Task instructions:
Copy out each line of the data that holds the word "hostFile".

Records for this exercise:
(** [bound] *)
Definition bound (hostPath : string) (fromModule : bool) (specifier : string) : hook unit :=
  if isModuleHost hostPath then hret tt
  else if negb fromModule && existsb (under hostPath) countinghouseRoots then hret tt
  else let* _ := reportL2 (stake 200 specifier) in
       if enforced then hthrow (notFound (stake 200 specifier)) else hret tt.

Definition type_of_package (raw : string) : string :=
  match JSON_parse raw with
  | Some v => if strict_eq (jget "type" v) (JStr "module") then "module" else "commonjs"
  | None => "commonjs"
  end.

(** [packageType]: up from [dir]; each step shortens it. *)
Fixpoint package_type (fuel : nat) (dir : string) : hook string :=
  match fuel with
  | O => hret "commonjs"
  | S f =>
      if negb (under dir moduleRoot) then hret "commonjs"
      else hget (fun st =>
        match assoc dir (typeCache st) with
        | Some t => hret t
        | None => fun st =>
            pbind (ask (ReadText (path_join [dir; "package.json"]))) (fun raw =>
              match raw with
              | Ok raw => let t := type_of_package raw in Ret (Ok t, with_cache (assoc_set dir t (typeCache st)) st)
              | Throw _ =>
                  if String.eqb dir moduleRoot || String.eqb dir (dirname dir) then Ret (Ok "commonjs"%string, st)
                  else package_type f (dirname dir) st
              end)
        end)
  end.

Definition packageType (hostFile : string) : hook string := package_type (S (String.length hostFile)) (dirname hostFile).

Definition formatOf (hostFile : string) : hook string :=
  let ext := extname hostFile in
  if String.eqb ext ".json" then hret "json"
  else if String.eqb ext ".mjs" then hret "module"
  else if String.eqb ext ".cjs" then hret "commonjs"
  else let* t := packageType hostFile in hret (if String.eqb t "module" then "module" else "commonjs").

Definition isRequire (cx : context) : bool :=
  match cx_conditions cx with JArr l => index_of (JStr "require") l | _ => false end.

Definition next_resolve (specifier : string) (cx : context) : hook resolution :=
  hget (fun st => hask (NextResolve (ld_grants st) specifier cx)).

(** What the resolvers found: a host path with its format, or an answer that is
    passed on. *)
Inductive found := Host (hostResolved : string) (format : jsval) | Elsewhere (r : resolution).

(** The CommonJS request of a module: resolved against the host parent. *)
Definition require_from (host s : string) (cx : context) : hook found :=
  let* _ := hset (with_inner (Some (s, JStr (pathToFileURL host)))) in
  let* h := hfinally (hget (fun st => hask (RequireResolve (ld_grants st) host s))) (with_inner None) in
  if isBuiltin h then let* r := next_resolve h cx in hret (Elsewhere r) else hret (Host h JUndef).
(** With nothing enforced, the originals run. *)
Lemma guard_runs next c seen :
  locked mode = false ->
  match c, out (guardM next c) seen with
  | RegisterHooks _, o => o = Ok Undefined
  | Resolve specifier _, Throw e => next specifier = Throw e \/ exists u, fileURLToPath u = Throw e
  | _, o => o = Ok Calls
  end.
Proof.
  intros L. destruct c; cbn [guard]; unfold newSocket, listen, getBuiltinModule, createRequire, loadFile, createSOAPClient, adopt; cbv zeta; try (outs; by rewrite L).
  - outs. destruct (fdOrHandle a); outs; by rewrite ?L.
  - outs. destruct (_ || _); outs; by rewrite ?L.
  - outs. destruct a as [|[]]; outs; by rewrite ?L.
  - outs. destruct (_ && negb _); outs; rewrite L, !andb_false_r; done.
  - outs. destruct (fromPath pcwd fileURLToPath from) as [f|]; [destruct (inside f)|]; outs; by rewrite ?L.
  - unfold lockdown_resolve. cbv zeta. destruct (isBuiltin specifier).
    + outs. destruct (builtinAllowed _); outs; rewrite ?L; destruct (_ && includes _ _); outs; by rewrite andb_false_r.
    + destruct (next specifier) as [r|e]; [|outs; destruct (_ && _ && _); outs; rewrite ?L; by left].
      destruct (from_module parentURL), (rs_url r) as [| | | | |u| |]; outs; try done.
      destruct (starts_with "file:" u); outs; rewrite ?L; [|done]. destruct (fileURLToPath u) as [p|e] eqn:E; outs; [|right; by exists u].
      destruct (inside p); outs; by rewrite ?L.
  - outs. destruct (inside _); outs; by rewrite ?L.
  - unfold request_through. destruct (normaliseRequestOptions _ _ _); outs; by rewrite L.
  - outs.
    assert (Hc : forall href seen, out (checkHref mode moduleName net parseURL href) seen = Ok None).
    { intros href seen'. unfold checkHref. cbv zeta. destruct (hostPort parseURL href) as [h|]; [destruct (host_allowed net h)|]; outs; by rewrite ?L. }
    rewrite Hc. destruct endpoint; outs; [by rewrite Hc|done].
Qed.
End properties.

(** ** Audit and enforce *)

Definition refused (o : result outcome) : Prop :=
  match o with Throw _ | Ok Undefined | Ok (CallsBackWith _) => True | _ => False end.

Section modes.
Context (moduleName root pcwd : string) (virtualRoot : option string) (net : list net_entry).
Context (fileURLToPath : string -> result string) (isBuiltin : string -> bool) (libFile : string -> bool).
Context (parseURL : string -> option url_parts).

Notation guardIn mode := (guard mode moduleName root pcwd virtualRoot net fileURLToPath isBuiltin libFile parseURL).

(** What a worker under audit gets and reports, and one under enforce, where
    nothing has been reported yet. *)
Definition agrees (a e : result outcome * list (string * string) * list string) : Prop :=
  (forall rt, rt ∈ a.1.2 -> rt.1 <> "uses"%string -> refused e.1.1) /\
  (forall rt, rt ∈ e.1.2 -> rt ∈ a.1.2) /\
  (e.1.1 = a.1.1 \/ e.1.1 = Ok Reduced \/ (exists n, e.1.1 = Ok (CallsWith n)) \/ exists rt, rt ∈ a.1.2 /\ rt.1 <> "uses"%string).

Response for this exercise:
Definition packageType (hostFile : string) : hook string := package_type (S (String.length hostFile)) (dirname hostFile).
Definition formatOf (hostFile : string) : hook string :=
  let ext := extname hostFile in
  else let* t := packageType hostFile in hret (if String.eqb t "module" then "module" else "commonjs").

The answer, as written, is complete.